Eine Entwicklung mit großem Potential

Auch wenn KI-gestützte Vision-Systeme in der Lebensmittelindustrie bereits konkrete Mehrwerte bieten, steht ihr Einsatz vielerorts noch am Anfang. Aktuell liegt der Fokus vor allem auf der Inspektion, Klassifizierung oder Ästhetikbewertung von Produkten. Doch das Spektrum möglicher Anwendungen ist deutlich größer. In Zukunft könnten KI-Vision-Systeme auch komplexere Klassifizierungsaufgaben übernehmen – etwa die Unterscheidung und Bewertung von verschiedenen Rohfleischstücken, basierend auf Form, Farbe, Struktur und Fettanteil. Sie könnten auch anhand von visuellen Veränderungen an Produkten auf Maschinenabnutzungen oder sich anbahnende Prozessabweichungen hinweisen – eine sinnvolle Ergänzung zu bestehenden Predictive-Maintenance-Ansätzen. Derartige Szenarien werden heute von Maschinenanbietern in Zusammenarbeit mit ihren Kunden erkundet, welche ihre individuellen Anforderungen einbringen und so die Weiterentwicklung dieser Vision-Systeme mitgestalten.

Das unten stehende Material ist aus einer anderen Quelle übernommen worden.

(* ===== verification/FoldOnce.v ===== *)
(** Every record handed to the fold comes back once: as itself, or as one of the
    run that the record it comes back in stands for. *)
From S2P Require Import Prelude Order GoStr Decimal F64 GoTime Cost Trace Fold FoldStore RedisMaps FoldRefine.
From stdpp Require Import sorting.
From Stdlib Require Import String Ascii.
#[local] Open Scope string_scope.
#[local] Open Scope Z_scope.

(** ** What a run stands for *)
Section groups.
Context {RJ : RawJSON} (s : foldConfig).

Definition held_of (g : list TraceRow) : gmap Z TraceRow := foldl (fun m row => <[seq_of row := row]> m) ∅ g.
(** What becomes of the records of one run. *)
Definition out_of (g : list TraceRow) : list TraceRow :=
  match g with [] => [] | r :: rest => give s (mkLive (run_of r rest (fc_maxBytes s)) (held_of g) 0) end.
Definition stands_as (l : open_run) (g : list TraceRow) : Prop := exists r rest,
  g = r :: rest /\ lv_open l = run_of r rest (fc_maxBytes s) /\ (Z.of_nat (List.length g) < fc_minRun s -> lv_held l = held_of g).
(** The records of a run are of one key and one shape. *)
Definition alike (k : string) (g : list TraceRow) : Prop :=
  exists r rest, g = r :: rest /\ Forall (fun x => run_key x = k /\ shape_of x = shape_of r) g.
Definition stands (runs : gmap string open_run) (grp : gmap string (list TraceRow)) : Prop :=
  forall k, match runs !! k, grp !! k with
       | Some l, Some g => stands_as l g /\ alike k g
       | None, None => True
       | _, _ => False
       end.

Lemma run_steady r rest maxBytes : let o := run_of r rest maxBytes in
  op_Count o = 1 + Z.of_nat (List.length rest) /\ op_Shape o = shape_of r /\ op_First o = r /\ op_Key o = KeyOf r /\ op_Mergeable o = mergeable_of r /\
  op_LastSeq o = foldr Z.max (seq_of r) (map seq_of rest).
Proof.
  unfold run_of. induction rest as [|x rest IH] using rev_ind; [by rewrite start_fields|].
  rewrite foldl_app. cbn [foldl]. destruct IH as (H1 & H2 & H3 & H4 & H5 & H6).
  destruct (absorb_fields (foldl (fun o r => Absorb o r maxBytes) (Start r) rest) x maxBytes) as (A1 & A2 & A3 & A4 & _ & A6 & A7 & _).
  cbv zeta. rewrite A1, A2, A3, A4, A6, A7, H1, H2, H3, H4, H5, H6, length_app, map_app. cbn. split_and!; try done; [lia|].
  rewrite foldr_app. cbn. clear. induction rest as [|y l IHl]; cbn; lia.
Qed.
Lemma ms_open_fields o : op_Count (ms_open o) = op_Count o /\ op_First (ms_open o) = op_First o /\ op_Mergeable (ms_open o) = op_Mergeable o /\
  op_LastSeq (ms_open o) = op_LastSeq o.
Proof. done. Qed.

Lemma give_out l g : stands_as l g -> give s l = out_of g.
Proof.
  intros (r & rest & -> & Ho & Hh). unfold out_of, give. cbn [lv_open lv_held]. rewrite Ho.
  destruct (run_steady r rest (fc_maxBytes s)) as (Hc & _). unfold Close. cbn [ms_open op_Count]. rewrite Hc.
  destruct (Z.ltb_spec (1 + Z.of_nat (List.length rest)) (fc_minRun s)); [|done]. rewrite Hh; [done|]. cbn [List.length]. lia.
Qed.
Lemma represents_fresh row now : stands_as (fresh_run s row now) [row].
Proof. exists row, []. split_and!; try done. Qed.
Lemma represents_longer l g row now : stands_as l g -> stands_as (longer_run s l row now) (g ++ [row]).
Proof.
  intros (r & rest & -> & Ho & Hh). exists r, (rest ++ [row])%list. split; [done|].
  assert (Absorb (run_of r rest (fc_maxBytes s)) row (fc_maxBytes s) = run_of r (rest ++ [row]) (fc_maxBytes s)) as Ha by (unfold run_of; by rewrite foldl_app).
  unfold longer_run. cbn [lv_open lv_held]. rewrite Ho, Ha. split; [done|]. intros Hlen.
  destruct (run_steady r (rest ++ [row]) (fc_maxBytes s)) as (Hc & _). rewrite Hc. cbn [app List.length] in *. rewrite length_app in *. cbn [List.length] in *.
  destruct (Z.ltb_spec (1 + Z.of_nat (List.length rest + 1)) (fc_minRun s)); [|lia].
  rewrite Hh by lia. unfold held_of. cbn [foldl app]. by rewrite foldl_app.
Qed.

(** *** What comes back *)
Definition tagged (g : list TraceRow) : list (Z * TraceRow) := map (fun row => (seq_of row, row)) g.
Lemma held_of_list g : held_of g = list_to_map (reverse (tagged g)).
Proof.
  unfold held_of. induction g as [|row g IH] using rev_ind; [done|].
  unfold tagged. rewrite foldl_app, map_app, reverse_app. cbn. by rewrite IH.
Qed.
Lemma tagged_seqs g : map fst (tagged g) = map seq_of g.
Proof. unfold tagged. rewrite map_map. by apply map_ext. Qed.
Lemma held_rows_perm g : NoDup (map seq_of g) -> held_rows (held_of g) ≡ₚ g.
Proof.
  intros Hnd. assert (NoDup ((reverse (tagged g)).*1)) as Hnd' by (rewrite reverse_Permutation; change (NoDup (map fst (tagged g))); by rewrite tagged_seqs).
  unfold held_rows. rewrite sort_by_perm. rewrite held_of_list, map_to_list_to_map, reverse_Permutation by done. rewrite tagged_seqs.
  assert (forall l, l ⊆ g -> omap (fun seq => (list_to_map (M := gmap Z TraceRow) (reverse (tagged g))) !! seq) (map seq_of l) = l) as H; [|by rewrite H].
  induction l as [|row l IH]; intros Hsub; [done|]. cbn.
  assert ((list_to_map (M := gmap Z TraceRow) (reverse (tagged g))) !! seq_of row = Some row) as ->.
  { apply elem_of_list_to_map_1; [done|]. rewrite elem_of_reverse. apply list_elem_of_fmap. exists row. split; [done|]. apply Hsub. by left. }
  f_equal. apply IH. intros x Hx. apply Hsub. by right.
Qed.

(** A run too short to fold gives its records back, a longer one the one record
    that counts them. *)
Lemma out_short g : g <> [] -> Z.of_nat (List.length g) < fc_minRun s -> NoDup (map seq_of g) -> out_of g ≡ₚ g.
Proof.
  destruct g as [|r rest]; [done|]. intros _ Hlen Hnd. unfold out_of, give. cbn [lv_open lv_held].
  destruct (run_steady r rest (fc_maxBytes s)) as (Hc & _). unfold Close. cbn [ms_open op_Count]. rewrite Hc.
  cbn [List.length] in Hlen. destruct (Z.ltb_spec (1 + Z.of_nat (List.length rest)) (fc_minRun s)); [|lia]. by apply held_rows_perm.
Qed.
Definition stands_for (rec : TraceRow) (r : TraceRow) (rest : list TraceRow) : Prop :=
  seq_of rec = seq_of r /\ KeyOf rec = KeyOf r /\
  tr_Attrs (tw_Record rec) = withFolded (tr_Attrs (tw_Record r)) (1 + Z.of_nat (List.length rest)) (seq_of r)
    (foldr Z.max (seq_of r) (map seq_of rest)) (mergeable_of r).
Lemma out_long r rest : fc_minRun s <= Z.of_nat (List.length (r :: rest)) -> exists rec, out_of (r :: rest) = [rec] /\ stands_for rec r rest.
Proof.
  intros Hlen. unfold out_of, give. cbn [lv_open lv_held]. destruct (run_steady r rest (fc_maxBytes s)) as (Hc & _ & Hf & _ & Hm & Hl).
  destruct (ms_open_fields (run_of r rest (fc_maxBytes s))) as (Mc & Mf & Mm & Ml).
  unfold Close. rewrite Mc, Mf, Mm, Ml, Hc, Hf, Hm, Hl. cbn [List.length] in Hlen.
  destruct (Z.ltb_spec (1 + Z.of_nat (List.length rest)) (fc_minRun s)); [lia|]. eexists. split; [done|]. by split_and!.
Qed.

(** ** A step of the store *)
Definition all_rows (grp : gmap string (list TraceRow)) : list TraceRow := List.concat (map snd (map_to_list grp)).
Lemma all_rows_fresh grp k g : grp !! k = None -> all_rows (<[k := g]> grp) ≡ₚ (g ++ all_rows grp)%list.
Proof. intros H. unfold all_rows. by rewrite map_to_list_insert. Qed.
Lemma all_rows_take grp k g : grp !! k = Some g -> all_rows grp ≡ₚ (g ++ all_rows (delete k grp))%list.
Proof. intros H. rewrite <-(insert_delete_id _ _ _ H) at 1. apply all_rows_fresh, lookup_delete_eq. Qed.
Lemma stands_insert runs grp k l g : stands runs grp -> stands_as l g -> alike k g -> stands (<[k := l]> runs) (<[k := g]> grp).
Proof.
  intros Hs Hr Ha k'. destruct (decide (k' = k)) as [->|Hne]; [by rewrite !lookup_insert_eq|]. rewrite !lookup_insert_ne by done. apply Hs.
Qed.
Lemma stands_delete runs grp k : stands runs grp -> stands (delete k runs) (delete k grp).
Proof. intros Hs k'. destruct (decide (k' = k)) as [->|Hne]; [by rewrite !lookup_delete_eq|]. rewrite !lookup_delete_ne by done. apply Hs. Qed.
Lemma alike_more k r rest row : alike k (r :: rest) -> run_key row = k -> shape_of row = shape_of r -> alike k ((r :: rest) ++ [row]).
Proof.
  intros (r' & rest' & [= <- <-] & Hall) Hk Hsh. exists r, (rest ++ [row])%list. split; [done|]. apply Forall_app. split; [done|]. by repeat constructor.
Qed.

Lemma close_groups due : forall runs grp, stands runs grp -> exists closed grp',
  stands (spec_close s due runs).1 grp' /\ all_rows grp ≡ₚ (List.concat closed ++ all_rows grp')%list /\
  (spec_close s due runs).2 = List.concat (map out_of closed) /\ Forall (fun g => exists k, alike k g) closed.
Proof.
  induction due as [|k due IH]; intros runs grp Hs; cbn [spec_close]; [by exists [], grp|].
  destruct (IH _ _ (stands_delete _ _ k Hs)) as (closed & grp' & H1 & H2 & H3 & H4).
  destruct (spec_close s due (delete k runs)) as [runs' out]. cbn [fst snd] in *. specialize (Hs k).
  destruct (runs !! k) as [l|] eqn:El, (grp !! k) as [g|] eqn:Eg; try done.
  - destruct Hs as [Hr Ha]. exists (g :: closed), grp'. cbn [List.concat map]. split_and!; [done| |by rewrite (give_out _ _ Hr), H3|constructor; [by eexists|done]].
    rewrite (all_rows_take _ _ _ Eg), H2. by rewrite app_assoc.
  - exists closed, grp'. split_and!; try done. by rewrite <-(delete_id grp k) by done.
Qed.
Lemma step_groups runs e runs' out grp : spec_step s runs e runs' out -> stands runs grp -> exists closed grp',
  stands runs' grp' /\ (rows_put [e] ++ all_rows grp ≡ₚ List.concat closed ++ all_rows grp')%list /\
  out = List.concat (map out_of closed) /\ Forall (fun g => exists k, alike k g) closed.
Proof.
  intros [runs0 row now|runs0 now limit due _ _] Hs; [|apply close_groups, Hs].
  pose proof (Hs (run_key row)) as Hk. unfold spec_append. cbn [rows_put omap list_omap app].
  assert (alike (run_key row) [row]) as Halone by (exists row, []; split; [done|by repeat constructor]).
  destruct (runs0 !! run_key row) as [l|] eqn:El, (grp !! run_key row) as [g|] eqn:Eg; try done.
  - destruct Hk as [Hr Ha]. destruct (SameShape (lv_open l) row) eqn:Esh; cbn [fst snd].
    + exists [], (<[run_key row := (g ++ [row])%list]> grp). split_and!; [|cbn [List.concat app]|done|done].
      * apply stands_insert; [done|by apply represents_longer|]. destruct Hr as (r & rest & -> & Ho & _). apply alike_more; [done|done|].
        rewrite same_shape_is, Ho in Esh. apply String.eqb_eq in Esh. by rewrite Esh, (proj1 (proj2 (run_steady r rest _))).
      * rewrite <-insert_delete_eq, all_rows_fresh by apply lookup_delete_eq. rewrite (all_rows_take _ _ _ Eg).
        rewrite <-app_assoc. apply Permutation_middle.
    + exists [g], (<[run_key row := [row]]> grp). cbn [List.concat app map]. rewrite !app_nil_r. split_and!; [| |by apply give_out|constructor; [by eexists|done]].
      * apply stands_insert; [done|apply represents_fresh|done].
      * rewrite <-insert_delete_eq, all_rows_fresh by apply lookup_delete_eq. rewrite (all_rows_take _ _ _ Eg). cbn [app]. apply Permutation_middle.
  - exists [], (<[run_key row := [row]]> grp). cbn [List.concat app map fst snd]. split_and!; [|by rewrite all_rows_fresh|done|done].
    apply stands_insert; [done|apply represents_fresh|done].
Qed.
Lemma run_groups runs evs runs' outs grp : spec_run s runs evs runs' outs -> stands runs grp -> exists closed grp',
  stands runs' grp' /\ (rows_put evs ++ all_rows grp ≡ₚ List.concat closed ++ all_rows grp')%list /\
  List.concat outs = List.concat (map out_of closed) /\ Forall (fun g => exists k, alike k g) closed.
Proof.
  intros H. revert grp. induction H as [runs|runs e runs1 out evs runs2 outs Hstep _ IH]; intros grp Hs; [by exists [], grp|].
  destruct (step_groups _ _ _ _ _ Hstep Hs) as (closed1 & grp1 & Hs1 & Hp1 & Ho1 & Ha1).
  destruct (IH _ Hs1) as (closed2 & grp2 & Hs2 & Hp2 & Ho2 & Ha2).
  exists (closed1 ++ closed2)%list, grp2. rewrite List.concat_app, map_app, List.concat_app. cbn [List.concat]. rewrite Ho1, Ho2. split_and!; try done; [|by apply Forall_app].
  assert (rows_put (e :: evs) = rows_put [e] ++ rows_put evs)%list as -> by (by destruct e).
  rewrite <-app_assoc, (Permutation_app_swap_app (rows_put [e])), Hp1, app_assoc, (Permutation_app_comm (rows_put evs)), <-app_assoc, Hp2.
  by rewrite app_assoc.
Qed.

Lemma stands_nothing : stands ∅ ∅.
Proof. intros k. by rewrite !lookup_empty. Qed.
(** What a run gives back when it is closed. *)
Definition comes_back (g out : list TraceRow) : Prop := exists r rest, g = r :: rest /\
  Forall (fun x => run_key x = run_key r /\ shape_of x = shape_of r) rest /\
  (Z.of_nat (List.length g) < fc_minRun s -> out ≡ₚ g) /\
  (fc_minRun s <= Z.of_nat (List.length g) -> exists rec, out = [rec] /\ stands_for rec r rest).
Lemma group_comes_back k g : alike k g -> NoDup (map (fun row => (run_key row, seq_of row)) g) -> comes_back g (out_of g).
Proof.
  intros (r & rest & -> & Hall) Hnd. exists r, rest. apply Forall_cons in Hall as [[Hk _] Hrest]. split_and!; [done| | |apply out_long].
  - eapply Forall_impl; [exact Hrest|]. intros x [Hx Hsh]. split; [congruence|done].
  - intros Hlen. apply out_short; [done|done|].
    assert (map (fun row => (run_key row, seq_of row)) (r :: rest) = map (pair k) (map seq_of (r :: rest))) as Hpair.
    { rewrite map_map. apply map_ext_in. intros x Hx. f_equal. assert (Forall (fun x => run_key x = k) (r :: rest)) as Hkeys
        by (constructor; [done|]; eapply Forall_impl; [exact Hrest|]; by intros y [? _]).
      rewrite Forall_forall in Hkeys. apply Hkeys. by apply list_elem_of_In. }
    rewrite Hpair in Hnd. by eapply NoDup_fmap_1.
Qed.
Lemma part_distinct {B} (f : TraceRow -> B) (closed : list (list TraceRow)) rest l :
  NoDup (map f l) -> l ≡ₚ (List.concat closed ++ rest)%list -> Forall (fun g => NoDup (map f g)) closed.
Proof.
  intros Hnd Hp. rewrite Hp in Hnd. clear Hp. induction closed as [|g closed IH]; [constructor|].
  cbn [List.concat] in Hnd. rewrite <-app_assoc, map_app in Hnd. apply NoDup_app in Hnd as (Hg & _ & Hrest). constructor; [done|by apply IH].
Qed.
End groups.

(** No record of a stream is lost or counted twice: records of distinct numbers
    that were appended to an empty store are afterwards either still in an open
    run, which the store has due for closing, or in exactly one run that was
    closed and gave back what it stood for. *)
Lemma store_accounts {R : Type} {RD : Redis R} {RL : RedisLaws R} {RJ : RawJSON} {RW : RowJSON} (s : foldConfig)
    (plain : TraceRow -> Prop) (plain_reads : forall row, plain row -> exists text, row_text row = Ok text /\ decodeRecord text = Some row)
    (evs : list fold_event) (r : R) :
  fc_maxBytes s <= 2 ^ 53 -> Z.of_nat (List.length (rows_put evs)) <= 2 ^ 53 -> Forall (row_ok plain) (rows_put evs) -> store_empty r ->
  NoDup (map (fun row => (run_key row, seq_of row)) (rows_put evs)) ->
  exists outs r' closed given open, store_run s evs r = (r', map Ok outs) /\ List.concat outs = List.concat given /\
    rows_put evs ≡ₚ (List.concat closed ++ all_rows open)%list /\ Forall2 (comes_back s) closed given /\
    (forall k, is_Some (open !! k) <-> is_Some (ZSCORES r' openZSet !! k)).
Proof.
  intros Hmax Hlen Hrows He Hnd.
  destruct (store_simulates s plain plain_reads evs 0 ∅ r Hmax ltac:(lia) Hlen Hrows (empty_holds _ _ He)) as (runs & outs & r' & n & H1 & H2 & H3).
  destruct (run_groups s _ _ _ _ ∅ H2 (stands_nothing s)) as (closed & open & Hs & Hp & Ho & Ha).
  unfold all_rows at 1 in Hp. rewrite map_to_list_empty, app_nil_r in Hp.
  exists outs, r', closed, (map (out_of s) closed), open. split_and!; [done|done|done| |].
  - pose proof (part_distinct _ _ _ _ Hnd Hp) as Hd. clear -Ha Hd. induction closed as [|g closed IH]; [constructor|].
    apply Forall_cons in Ha as [[k Hk] Ha]. apply Forall_cons in Hd as [Hg Hd]. constructor; [by eapply group_comes_back|by apply IH].
  - intros k. destruct H3 as (_ & _ & ->). rewrite lookup_fmap, fmap_is_Some. specialize (Hs k).
    destruct (runs !! k), (open !! k); try done; split; intros [? ?]; by (done || eexists).
Qed.

Import RedisMaps.
(** Records of one number in one run: the second takes the place of the first. *)
Example one_number_loses_a_record :
  out_of (mkFoldConfig (2 * Second) (600 * Second) 1000 5) [frame_row 1 "e1" "Hel"; frame_row 1 "e2" "lo"] = [frame_row 1 "e2" "lo"].
Proof. vm_compute. reflexivity. Qed.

Mit zunehmender Kollaboration, wachsender Akzeptanz und weiterentwickelter Technologie dürften sich KI-gestützte Vision-Systeme in den nächsten Jahren zu einem festen Bestandteil industrieller Lebensmittelproduktion entwickeln – nicht als Ersatz, sondern als sinnvolle Ergänzung für menschliche Evaluationen und bewährte technische Verfahren.